* **Material for this exercise**:
_ _ _

(* ===== verification/Invariant.v ===== *)
(** * The well-formedness invariant and the frame of every engine step

    [wf_state]: a letter carries only the marks Vietnamese has for it.  [Keeps
    e e'] says that [e'] is reached from [e] without touching the configuration
    or the raw history and with every letter still well formed; each primitive
    has a lemma of the form [Keeps e0 e -> Keeps e0 (op e)], so a handler's
    lemma is backward chaining through its body. *)

From S2P Require Import Prelude Tables Action Config CharState Validator.
From S2P Require Import TonePosition English Helpers Engine Modifiers Rules.
From S2P Require Import TypingEngine.
Open Scope Z_scope.

(** ** Well-formed letters *)

(** The bases a modifier fits. *)
Definition mod_fits (m : Modifier) (b : wchar) : bool :=
  match m with
  | ModNone => true
  | Circumflex => (b =w L "a") || (b =w L "e") || (b =w L "o")
  | Breve => b =w L "a"
  | Horn => (b =w L "o") || (b =w L "u")
  | Stroke => b =w L "d"
  end.

Definition tone_fits (t : Tone) (b : wchar) : bool := (t == ToneNone) || is_vowel_base b.

Definition wf_state (s : CharState) : Prop :=
  cs_base s <> 0 /\ towlower (cs_base s) = cs_base s /\
  mod_fits (cs_mod s) (cs_base s) = true /\ tone_fits (cs_tone s) (cs_base s) = true.

#[export] Instance wf_state_dec s : Decision (wf_state s).
Proof. unfold wf_state. apply _. Defined.

Definition wf_states (l : list CharState) : Prop := Forall wf_state l.
Definition WF (e : Engine) : Prop := wf_states (states e).

Lemma wf_plain c u sy r t : c <> 0 -> wf_state (mkCS (towlower c) ModNone ToneNone u sy r t).
Proof.
  intros Hc. repeat split; simpl; auto using towlower_nonzero, towlower_idemp.
Qed.

Lemma wf_states_app l1 l2 : wf_states l1 -> wf_states l2 -> wf_states (l1 ++ l2).
Proof. apply Forall_app_2. Qed.

Lemma wf_states_snoc l s : wf_states l -> wf_state s -> wf_states (l ++ [s]).
Proof. intros. apply Forall_app. eauto. Qed.

Lemma wf_states_take n l : wf_states l -> wf_states (take n l).
Proof. apply Forall_take. Qed.
Lemma wf_states_drop n l : wf_states l -> wf_states (drop n l).
Proof. apply Forall_drop. Qed.
Lemma wf_states_delete i l : wf_states l -> wf_states (delete i l).
Proof. apply Forall_delete. Qed.
Lemma wf_states_pop_back l : wf_states l -> wf_states (pop_back l).
Proof. apply Forall_take. Qed.

Lemma wf_lookup l i s : wf_states l -> l !! i = Some s -> wf_state s.
Proof. intros H ?. eapply Forall_lookup_1; eauto. Qed.

(** An update is judged on the base of the letter it meets. *)
Lemma wf_alter f l i :
  wf_states l -> (i < length l -> wf_state (l !!! i) -> wf_state (f (l !!! i)))%nat ->
  wf_states (alter f i l).
Proof.
  intros Hl Hf. apply Forall_alter_keep; [done|]. intros s Hs Hw.
  pose proof (lookup_lt_Some _ _ _ Hs). rewrite (list_lookup_total_correct _ _ _ Hs) in Hf. auto.
Qed.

_ _ _

* **What the exercise asks**:
For the material above, reproduce exactly the lines from the line with "Stroke => b" to the line with "Proof. unfold wf_state. apply _. Defined.", inclusive, and exclude all others.

* **Result of this exercise**:
  | Stroke => b =w L "d"
  end.

Definition tone_fits (t : Tone) (b : wchar) : bool := (t == ToneNone) || is_vowel_base b.

Definition wf_state (s : CharState) : Prop :=
  cs_base s <> 0 /\ towlower (cs_base s) = cs_base s /\
  mod_fits (cs_mod s) (cs_base s) = true /\ tone_fits (cs_tone s) (cs_base s) = true.

#[export] Instance wf_state_dec s : Decision (wf_state s).
Proof. unfold wf_state. apply _. Defined.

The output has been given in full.